SJM urged the minister to scrap the ICMR, Pfizer collaboration on an urgent basis and investigate the circumstances that led to such “an unethical” tie-up.
NEW DELHI: The partnership between Indian Council for Medical Research (ICMR) and the New-York drug maker, Pfizer for the council’s Anti-Microbial Resistance (AMR) project reportedly triggered controversies citing apparent conflict of interest.
According to recent media reports, the Swadeshi Jagran Manch(SJM), the economic wing of the Rashtriya Swayamsevak Sangh(RSS) has written to the health minister expressing concern over the COI in context of ICMR’s AMR project. SJM has urged the minister to scrap the collaboration on an urgent basis and investigate the circumstances that led to such “an unethical” tie-up.
Medical Dialogues had earlier reported that the joint decision of New York-based drugmaker Pfizer and Indian Council for Medical Research (ICMR) to collaborate for the council’s Anti-Microbial Resistance (AMR) project seemed to have ignited criticism with allegations that there was no selection procedure by which ICMR decided to partner with Pfizer from among dozens of Indian and multinational pharma companies that manufacture antibiotics.
Keeping a close watch, critics of this collaboration pointed out that training and educating health personnel under the AMR project would grant Pfizer access to policymakers besides the doctor.

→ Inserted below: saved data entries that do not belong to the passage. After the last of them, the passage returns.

(* ===== verification/FinalityChain.v ===== *)
(** x/finality over the life of the chain.

    [step] is the step relation of the module: blocks begin and end, and in between
    votes, commitments, changes of parameters, proposals to resume finality and steps of
    the staking module happen in any order.  [fin_inv] holds in every reachable state;
    from it follow the promises of the module: double voters are slashed
    ([double_voters_are_slashed]) and their keys are public
    ([slashing_evidence_reveals_key]), a block becomes final only by the votes of more
    than two thirds of the power ([final_blocks_have_quorum]), and what is final stays
    final ([finality_is_irreversible]).  When the end of a block can panic is the subject
    of [FinalityHalts]. *)
From stdpp Require Import base numbers list sorting gmap strings.
From S2P Require Import Prelude KVStore Bytes Hex Secp256k1 Eots BtcLightClient Epoching.
From S2P Require Import BtcStaking Finality FinalityPower FinalityVotes.
From S2P Require Import FinalityPowerSpec FinalityTally FinalityLiveness FinalityRand FinalityVotesSpec.
From S2P Require Import FinalityBegin FinalityResume.

Module FinalityChain.
Import BtcStaking Finality FinalityPower FinalityVotes.
Import FinalityPowerSpec FinalityTally FinalityLiveness FinalityRand FinalityVotesSpec.
Import FinalityBegin FinalityResume.
Local Open Scope N_scope.
Implicit Types (s : FinState) (bs : BSState) (pk : bytes) (ctx : Epoching.HeaderInfo).

Section chain.
Context {LC : BTCLightClientKeeper} {B : Bech32} {H : FinalityHooks}.
Implicit Types (lc : LightClient) (env : Env).

(** ** The steps of the module *)
Context {M : Merkle} {I : IncentiveKeeper} {C : Curve}.
Context (schnorr_Verify : bytes → bytes → point → bool).

(** The height of the current block, whether it is in progress, and the states of
    x/finality and x/btcstaking. *)
Record config := mkConfig {
  cf_height : N;
  cf_open : bool;
  cf_fin : FinState;
  cf_bs : BSState;
}.

(** The width of an [int64] parameter. *)
Definition params_width (p : Params) : Prop :=
  (SignedBlocksWindow p < 2 ^ 63)%Z ∧ (FinalitySigTimeout p < 2 ^ 63)%Z.

Definition genesis_state (p : Params) : FinState :=
  mkFinState ∅ ∅ ∅ ∅ (Some p) ∅ None ∅ ∅ ∅ ∅ None ∅.

(** At genesis no provider is jailed. *)
Inductive initial : config → Prop :=
  | initial_genesis p bs :
      Params_Validate p = true → params_width p → keyed bs → jailed_tracked (genesis_state p) bs →
      initial (mkConfig 0 false (genesis_state p) bs).

(** The staking module keeps providers registered and slashed, and jails nobody by
    itself. *)
Inductive step : config → config → Prop :=
  | step_begin h s bs env lc ev ctx s' bs' env' :
      h + 1 < 2 ^ 62 → Epoching.hi_Height ctx = Z.of_N (h + 1) →
      BeginBlocker s bs env lc ev ctx = Ok (s', bs', env') →
      step (mkConfig h false s bs) (mkConfig (h + 1) true s' bs')
  | step_vote h s bs env lc ev ctx req s' bs' env' :
      Epoching.hi_Height ctx = Z.of_N h →
      AddFinalitySig s bs env lc ev ctx req = Ok (s', bs', env') →
      step (mkConfig h true s bs) (mkConfig h true s' bs')
  | step_commit h s bs ev ctx req s' :
      cp_StartHeight req < 2 ^ 64 → cp_NumPubRand req < 2 ^ 64 →
      CommitPubRandList schnorr_Verify s bs ev ctx req = Ok s' →
      step (mkConfig h true s bs) (mkConfig h true s' bs)
  | step_unjail h s bs lc ctx signer fpBtcPk bs' :
      UnjailFinalityProvider s bs lc ctx signer fpBtcPk = Ok bs' →
      step (mkConfig h true s bs) (mkConfig h true s bs')
  | step_params h s bs authority reqAuthority p s' :
      params_width p → UpdateParams authority reqAuthority s p = Ok s' →
      step (mkConfig h true s bs) (mkConfig h true s' bs)
  | step_resume h s bs env lc ctx authority req s' bs' env' :
      Epoching.hi_Height ctx = Z.of_N h →
      ResumeFinalityProposal authority s bs env lc ctx req = Ok (s', bs', env') →
      step (mkConfig h true s bs) (mkConfig h true s' bs')
  | step_staking h o s bs bs' :
      bs_evolves bs bs' → no_new_jail bs bs' → step (mkConfig h o s bs) (mkConfig h o s bs')
  | step_end h s bs env lc ctx s' bs' env' :
      Epoching.hi_Height ctx = Z.of_N h →
      EndBlocker s bs env lc ctx = Ok (s', bs', env') →
      step (mkConfig h true s bs) (mkConfig h false s' bs').

Definition reachable (c : config) : Prop := ∃ c0, initial c0 ∧ rtc step c0 c.

(** ** The invariant *)

(** Blocks are indexed below this height. *)
Definition top (c : config) : N := if cf_open c then cf_height c else cf_height c + 1.

(** A provider with an entry of voting power can be judged. *)
Definition can_judge s bs pk : Prop := registered bs pk ∧ (tracked s pk ∨ slashed bs pk).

The SJM pitched regarding the use of the ICMR-AMR division as an “extension of the marketing” activities done by Pfizer for the promotion of its products.

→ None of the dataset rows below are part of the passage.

(* ===== verification/Incentive.v ===== *)
(** The reward module: [x/incentive].

    The fees of a block are split between two gauges of that height, one shared by
    finality providers and their delegators and one for the providers alone
    ([intercept_fee_collector.go]).  When the finality module rewards a final
    block, [RewardBTCStaking] ([btc_staking_gauge.go]) divides the two gauges among
    the providers that voted; a provider's commission goes to its reward
    gauge and the rest to the pool of its delegators.  Every pool is
    divided lazily ([reward_tracker.go]): a pool keeps a period, at each change of
    its stake the rewards of the period per satoshi are added to a cumulative
    total, and a delegation is paid its satoshis times the growth of that total
    since its start period.  Stakeholders withdraw their gauges with
    [WithdrawReward] ([msg_server.go]), and the fees of transactions whose
    messages all did useful work are refunded ([refund_tx_decorator.go]).

    The state is the record [IncState].  The bank and the coins are the parameters of
    [SdkCoins]; the hook of a withdrawal, which x/costaking implements, is the argument
    [BeforeRewardWithdraw] of the message server. *)
From stdpp Require Import base numbers list sorting gmap strings.
From S2P Require Import Prelude KVStore Bytes BtcStaking Finality FinalityPower SdkCoins.
From Stdlib Require Ascii.

Module Incentive.
Import BtcStaking Finality FinalityPower.
Lemma initialize_opened s fp : pools_ok s → finalityProviderCurrentRewards s !! fp = None →
  opened s fp 1 (initializeFinalityProvider s fp).2.
Proof.
  intros Hok Hn. unfold initializeFinalityProvider, SetFinalityProviderCurrentRewards,
    setFinalityProviderHistoricalRewards, with_current, with_historical. cbn [snd].
  assert (∀ fp' p d, fp' ≠ fp →
    cum (<[(fp, 0%N) := NewFinalityProviderHistoricalRewards []]> (finalityProviderHistoricalRewards s))
      fp' p d = cum (finalityProviderHistoricalRewards s) fp' p d) as Hcum.
  { intros fp' p d Hne. unfold cum. by rewrite lookup_insert_ne by congruence. }
  assert (∀ del t, btcDelegationRewardsTracker s !! (fp, del) = Some t → False) as Hnt.
  { intros del t Ht. by rewrite (no_pool_no_tracker s fp del Hok Hn) in Ht. }
  split; cbn.
  - split; cbn.
    + intros fp' c [[<- <-]|[Hne Hc]]%lookup_insert_Some; cbn.
      * split; [apply coins_pos_nil|]. split; [lia|]. symmetry. by apply no_pool_no_stake.
      * by apply (po_current _ Hok).
    + intros fp' c p [[<- <-]|[Hne Hc]]%lookup_insert_Some Hp; cbn in *.
      * assert (p = 0%N) as -> by lia. rewrite lookup_insert_eq. eexists; split; [done|].
        apply coins_pos_nil.
      * rewrite lookup_insert_ne by congruence. by apply (po_recorded _ Hok fp' c).
    + intros fp' c p d [[<- <-]|[Hne Hc]]%lookup_insert_Some Hp; cbn in *.
      * assert (p = 0%N) as -> by lia. unfold last_cum. cbn. by rewrite lookup_insert_eq.
      * unfold last_cum. cbn. rewrite lookup_insert_ne, Hc by done. cbn. rewrite !Hcum by done.
        rewrite <-(last_cum_eq s) by done. by apply (po_monotone _ Hok fp' c).
    + intros fp' del t Ht. destruct (decide (fp' = fp)) as [->|Hne]; [by apply Hnt in Ht|].
      rewrite lookup_insert_ne by done. by apply (po_tracker _ Hok fp' del).
    + intros fp' c [[<- <-]|[Hne Hc]]%lookup_insert_Some; [by rewrite lookup_insert_eq|].
      rewrite lookup_insert_ne by congruence. by eapply (po_first _ Hok).
  - repeat split.
  - done.
  - done.
  - done.
  - intros d. unfold debt, gauge_debt, current_debt, claims. cbn.
    rewrite zsum_insert_new by done. cbn. apply Z.eq_le_incl. f_equal.
    apply zsum_ext. intros [fp' del] t Ht. destruct (decide (fp' = fp)) as [->|Hne]; [by apply Hnt in Ht|].
    unfold claim, last_cum. cbn. rewrite lookup_insert_ne by done. rewrite Hcum by done.
    destruct (finalityProviderCurrentRewards s !! fp'); cbn; [|done]. by rewrite Hcum.
  - eexists. rewrite lookup_insert_eq. split; [done|]. split; [done|]. by left.
  - intros fp' Hne. by rewrite lookup_insert_ne.
Qed.

Lemma u64_pred p : (1 ≤ p < 2 ^ 64)%N → u64_sub p 1 = (p - 1)%N.
Proof. intros Hp. apply u64_sub_small; lia. Qed.

(** The state after a period of an existing pool: [h] is the new entry. *)
Definition after_period s fp (c : FinalityProviderCurrentRewards)
    (h : FinalityProviderHistoricalRewards) : IncState :=
  SetFinalityProviderCurrentRewards
    (setFinalityProviderHistoricalRewards s fp (Period c) h) fp
    (NewFinalityProviderCurrentRewards [] (Period c + 1) (cr_TotalActiveSat c)).

Lemma current_after_period s fp c h :
  finalityProviderCurrentRewards (after_period s fp c h) =
  <[fp := NewFinalityProviderCurrentRewards [] (Period c + 1) (cr_TotalActiveSat c)]>
    (finalityProviderCurrentRewards s).
Proof. done. Qed.

Lemma cum_after_period s fp c h fp' p d :
  cum (finalityProviderHistoricalRewards (after_period s fp c h)) fp' p d =
  if decide (fp' = fp ∧ p = Period c) then amount_of (CumulativeRewardsPerSat h) d
  else cum (finalityProviderHistoricalRewards s) fp' p d.
Proof.
  unfold cum, after_period. cbn. case_decide as Hd.
  - destruct Hd as [-> ->]. by rewrite lookup_insert_eq.
  - rewrite lookup_insert_ne; [done|]. intros [= ? ?]. apply Hd. split; congruence.
Qed.

Lemma last_cum_after_period s fp c h fp' d :
  last_cum (after_period s fp c h) fp' d =
  if decide (fp' = fp) then amount_of (CumulativeRewardsPerSat h) d else last_cum s fp' d.
Proof.
  unfold last_cum. rewrite current_after_period. case_decide as Hd.
  - subst fp'. rewrite lookup_insert_eq. cbn [from_option]. rewrite cum_after_period.
    rewrite decide_True; [done|]. split; [done|]. cbn. lia.
  - rewrite lookup_insert_ne by done. destruct (finalityProviderCurrentRewards s !! fp'); [|done].
    cbn [from_option]. rewrite cum_after_period, decide_False; [done|]. by intros [-> _].
Qed.

Lemma after_period_ok s fp c h : pools_ok s → finalityProviderCurrentRewards s !! fp = Some c →
  (Period c + 1 < 2 ^ 64)%N → coins_pos (CumulativeRewardsPerSat h) →
  (∀ d, last_cum s fp d ≤ amount_of (CumulativeRewardsPerSat h) d) →
  pools_ok (after_period s fp c h).
Proof.
  intros Hok Hc Hp Hh Hle. destruct (po_current _ Hok fp c Hc) as (_ & Hp1 & Hst).
  split.
  - cbn. intros fp' c' [[<- <-]|[Hne Hc']]%lookup_insert_Some; cbn.
    + split; [apply coins_pos_nil|]. split; [lia|]. done.
    + by apply (po_current _ Hok).
  - cbn. intros fp' c' p [[<- <-]|[Hne Hc']]%lookup_insert_Some Hlt; cbn in *.
    + destruct (decide (p = Period c)) as [->|Hpc].
      * rewrite lookup_insert_eq. by eexists.
      * rewrite lookup_insert_ne by congruence. apply (po_recorded _ Hok fp c); [done|lia].
    + rewrite lookup_insert_ne by congruence. by apply (po_recorded _ Hok fp' c').
  - intros fp' c' p d Hc' Hlt. rewrite cum_after_period, last_cum_after_period.
    rewrite current_after_period in Hc'. apply lookup_insert_Some in Hc' as [[<- <-]|[Hne Hc']]; cbn in Hlt.
    + rewrite (decide_True (P := fp = fp)) by done. case_decide as Hd; [done|].
      etrans; [|apply Hle]. apply (po_monotone _ Hok fp c); [done|].
      assert (p ≠ Period c) by (intros ->; by apply Hd). lia.
    + rewrite !decide_False by naive_solver. by apply (po_monotone _ Hok fp' c').
  - cbn. intros fp' del t Ht. destruct (po_tracker _ Hok fp' del t Ht) as (Hs & c' & Hc' & Hlt).
    split; [done|]. destruct (decide (fp' = fp)) as [->|Hne].
    + rewrite lookup_insert_eq. eexists; split; [done|]. cbn. simplify_eq. lia.
    + rewrite lookup_insert_ne by done. by eexists.
  - cbn. intros fp' c' [[<- <-]|[Hne Hc']]%lookup_insert_Some.
    + rewrite lookup_insert_ne; [by eapply (po_first _ Hok)|]. intros [= Hpc]. lia.
    + rewrite lookup_insert_ne by congruence. by eapply (po_first _ Hok).
Qed.

(** The claims of a pool grow by its stake times the growth of the total. *)
Lemma claims_after_period s fp c h d : pools_ok s → finalityProviderCurrentRewards s !! fp = Some c →
  claims (after_period s fp c h) d (btcDelegationRewardsTracker s) =
  claims s d (btcDelegationRewardsTracker s) +
  stake_of (btcDelegationRewardsTracker s) fp * (amount_of (CumulativeRewardsPerSat h) d - last_cum s fp d).
Proof.
  intros Hok Hc. unfold claims, stake_of. rewrite <-zsum_mul_r, <-zsum_add.
  apply zsum_ext. intros [fp' del] t Ht. unfold claim. cbn [fst].
  destruct (po_tracker _ Hok fp' del t Ht) as (_ & c' & Hc' & Hlt).
  rewrite cum_after_period, last_cum_after_period. destruct (decide (fp' = fp)) as [->|Hne].
  - rewrite decide_False; [lia|]. intros [_ Hp]. simplify_eq. lia.
  - rewrite decide_False; [lia|]. by intros [-> _].
Qed.

Lemma period_opened s fp c h q : pools_ok s → finalityProviderCurrentRewards s !! fp = Some c →
  (Period c + 1 < 2 ^ 64)%N → coins_pos (CumulativeRewardsPerSat h) →
  rewards_per_sat c = Some q →
  (∀ d, amount_of (CumulativeRewardsPerSat h) d = last_cum s fp d + amount_of q d) →
  opened s fp (Period c) (after_period s fp c h).
Proof.
  intros Hok Hc Hp Hh Hq Hsum. destruct (po_current _ Hok fp c Hc) as (Hpos & Hp1 & Hst).
  assert (0 ≤ cr_TotalActiveSat c) as Hnn by (rewrite Hst; by apply stake_nonneg).
  split.
  - apply after_period_ok; try done. intros d. rewrite Hsum.
    destruct (rewards_per_sat_le c q d Hpos Hnn Hq). lia.
  - repeat split.
  - done.
  - done.
  - done.
  - intros d. destruct (rewards_per_sat_le c q d Hpos Hnn Hq) as [Hq0 Hle].
    unfold debt. change (btcDelegationRewardsTracker (after_period s fp c h)) with
      (btcDelegationRewardsTracker s). rewrite claims_after_period, Hsum by done.
    unfold gauge_debt, current_debt. cbn -[Z.mul Z.add DecimalRewards]. rewrite zsum_insert.
    rewrite (zsum_delete _ (finalityProviderCurrentRewards s) fp), Hc.
    cbn [from_option CurrentRewards NewFinalityProviderCurrentRewards]. rewrite amount_of_nil, <-Hst. lia.
  - cbn. rewrite lookup_insert_eq. eexists; split; [done|]. split; [done|]. right.
    exists c. done.
  - intros fp' Hne. cbn. by rewrite lookup_insert_ne.
Qed.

“As part of the ICMR-Pfizer collaboration, it is proposed to expand the surveillance and stewardship efforts to the nursing homes /district hospitals,” quotes the letter. Through this project, Pfizer will “utilise the ICMR’s AMR division to influence experts, individual doctors, institutions, medical societies and the Drugs Controller General of the country,” the letter added.
SJM has also demanded that all members of the ICMR-AMR committee and others involved in the surveillance and educational activities of the network, whenever there is a direct or indirect industry involvement, must reveal the conflict of interest in the WHO COI disclosure format.

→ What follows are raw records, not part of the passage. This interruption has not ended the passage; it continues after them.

(** In every reachable state the stake on which a provider's rewards are divided
    is the sum of the stakes of its delegations, and every delegation starts at
    a period whose cumulative rewards are recorded. *)
Theorem pool_stake_is_sum n s b e fp c : inc_reach n (s, b, e) → (n < 2 ^ 64)%N →
  finalityProviderCurrentRewards s !! fp = Some c →
  cr_TotalActiveSat c = stake_of (btcDelegationRewardsTracker s) fp ∧
  ∀ del t, btcDelegationRewardsTracker s !! (fp, del) = Some t →
    0 ≤ bt_TotalActiveSat t ≤ cr_TotalActiveSat c ∧
    is_Some (finalityProviderHistoricalRewards s !! (fp, StartPeriodCumulativeReward t)).
Proof.
  intros Hr Hn Hc. apply inc_reach_inv in Hr as [Hinv _]; [|done].
  pose proof (ii_pools _ _ _ Hinv) as Hok. destruct (po_current _ Hok fp c Hc) as (_ & _ & Hst).
  split; [done|]. intros del t Ht. destruct (po_tracker _ Hok fp del t Ht) as (Hs & c' & Hc' & Hlt).
  assert (c' = c) as -> by congruence. split.
  - split; [done|]. rewrite Hst. by eapply stake_member.
  - destruct (po_recorded _ Hok fp c _ Hc Hlt) as (h & Hh & _). by eexists.
Qed.

Lemma positive_amount_nonempty a d : coins_pos a → 0 < amount_of a d → IsAllPositive a = true.
Proof.
  intros Ha Hd. destruct (IsAllPositive a) eqn:Hp; [done|].
  apply IsAllPositive_false in Hp as ->; [|done]. rewrite amount_of_nil in Hd. lia.
Qed.

Lemma gauge_withdrawable rg : gauge_ok rg →
  ∃ wc, GetWithdrawableCoins rg = Some wc ∧ coins_pos wc ∧
    ∀ d, amount_of wc d = amount_of (rg_Coins rg) d - amount_of (WithdrawnCoins rg) d.
Proof.
  intros (Hc & Hw & Hle). unfold GetWithdrawableCoins.
  destruct (sub_total (rg_Coins rg) (WithdrawnCoins rg)) as [wc Hwc];
    [by apply coins_pos_nonneg..|done|].
  exists wc. split; [done|]. apply sub_spec in Hwc; [done|by apply coins_pos_nonneg..].
Qed.

(** What a gauge still holds is covered by the account of the module. *)
Lemma gauge_covered n s b t addr rg d : inc_inv n s b → rewardGauges s !! (t, addr) = Some rg →
  amount_of (rg_Coins rg) d - amount_of (WithdrawnCoins rg) d ≤ balance b module_addr d.
Proof.
  intros Hinv Hrg. pose proof (ii_solvent _ _ _ Hinv d) as Hsol. pose proof decimals_pos.
  assert (0 ≤ claims s d (btcDelegationRewardsTracker s)).
  { apply zsum_nonneg. intros k t' Ht'. apply claim_nonneg; [apply Hinv|done]. }
  assert (0 ≤ current_debt s d).
  { apply zsum_nonneg. intros fp c Hcc. apply (po_current _ (ii_pools _ _ _ Hinv)) in Hcc as [? _].
    by apply coins_amount_nonneg, coins_pos_nonneg. }
  assert (0 ≤ height_debt s d).
  { apply Z.add_nonneg_nonneg; apply zsum_nonneg; intros h g Hh;
      apply coins_amount_nonneg, coins_pos_nonneg;
      [by apply (ii_btc_gauges _ _ _ Hinv h)|by apply (ii_fp_gauges _ _ _ Hinv h)]. }
  assert (amount_of (rg_Coins rg) d - amount_of (WithdrawnCoins rg) d ≤ gauge_debt s d) as Hm.
  { apply (zsum_member (λ _ rg, amount_of (rg_Coins rg) d - amount_of (WithdrawnCoins rg) d)
      (rewardGauges s) (t, addr) rg); [|done]. intros k rg' Hk.
    destruct (ii_gauges _ _ _ Hinv _ _ Hk) as (_ & _ & Hle'). specialize (Hle' d). lia. }
  unfold total_debt, debt in Hsol. nia.
Qed.

(** A gauge of which everything has been withdrawn. *)
Lemma withdrawn_gauge_empty s b t addr rg : coins_pos (rg_Coins rg) →
  rewardGauges s !! (t, addr) = Some rg → WithdrawnCoins rg = rg_Coins rg →
  withdrawReward s b t addr = Err ErrNoWithdrawableCoins.
Proof.
  intros Hc Hrg Heq. destruct (gauge_withdrawable rg) as (w0 & Hw0 & Hw0p & Hw0d).
  { unfold gauge_ok. by rewrite Heq. }
  unfold withdrawReward, GetRewardGauge. rewrite Hrg, Hw0. cbn [or_panic mbind res_bind].
  destruct (IsAllPositive w0) eqn:Hp0; [|done]. exfalso.
  rewrite IsAllPositive_spec in Hp0. apply andb_true_iff in Hp0 as [Hne _].
  apply negb_true_iff, bool_decide_eq_false in Hne. destruct w0 as [|c0 w0]; [done|].
  destruct (coins_pos_nonneg _ Hw0p) as [_ Hnn].
  pose proof (amount_of_bound _ c0 Hnn ltac:(by left)) as Hb0. rewrite Hw0d, Heq in Hb0.
  destruct Hw0p as [_ Hw0p]. apply Forall_cons in Hw0p as [Hc0 _]. lia.
Qed.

The letter forwarded by SJM, while acknowledging that industry is a vital stakeholder in the global efforts to tackle AMR, stated that industry support for AMR activities should be in the form of “unrestricted educational grant, with multiple companies providing grants to a common pool” as recommended by the WHO in its document on public-private partnerships.
Prior to this, Dr Abdul Ghafur, the technical advisory member for the National Antibiotic Policy, in a letter sent to the current DG of ICMR, Dr Balram Bhargava, had requested ICMR to halt the partnership with the pharma gaint and explore Public Private Partnership with funding to a common pool as recommended by WHO.
Presently, the SJM raises concern and states that no particular company can be selected as a partner to a specific AMR related educational or surveillance activity. This would help abolish or decrease COI.
“To eliminate or at least reduce COI (Conflicts of Interests), no single company can be selected as a partner to a specific AMR related educational or surveillance activity,” added the letter.
“Firstly, the network will be utilized by Pfizer to generate data that can preferentially help the company and to conduct post-marketing surveillance of its own products. Secondly, the company will influence the committee members to develop training programs and academic modules that favour the company products. Thirdly, The Pfizer project is planning to collaborate with various medical societies and even liaise with the Drugs Controller General of India. Pfizer will utilize ICMR AMR division to influence experts, individual doctors, institutions, medical societies and the drugs controller general of the country. Also, Pfizer could be utilizing ICMR, a reputed government body, for such funding activities, to influence a section of the medical community the company has direct marketing interest in,” stated the SJM letter cited by TOI.
SJM accentuated that there was no fund crunch for the AMR project thereby interrogating why the funds and collaboration with Pfizer were required and pointed out that no selection process had been followed to choose Pfizer for collaboration.
“Lack of transparency in the activities of the AMR division of ICMR is the reason behind the inefficient utilization of public funds. The unethical collaboration with Pfizer is also a result of this lack of transparency,” Ashwani Mahajan of SJM told the daily
However, a Pfizer spokesperson told The Week that the collaboration to combat anti-microbial resistance with ICMR was part of the company’s “Corporate Social Responsibility (CSR) initiative”. “The project is being run entirely by ICMR and governed by an advisory committee of experts drawn up by ICMR. All activities pertaining to stewardship and strengthening surveillance will be designed and implemented independently by ICMR. Pfizer will not have privileged access to any data generated through any of ICMR’s surveillance initiatives,” the spokesperson added.
Medical Dialogues had reported how the ICMR had entered into an MoU with Pfizer in 2017. Pfizer from its CSR fund had provided an initial grant of Rs 6.97 crore for the set up an AMR centre in Delhi and to enhance the surveillance project for antimicrobial resistance.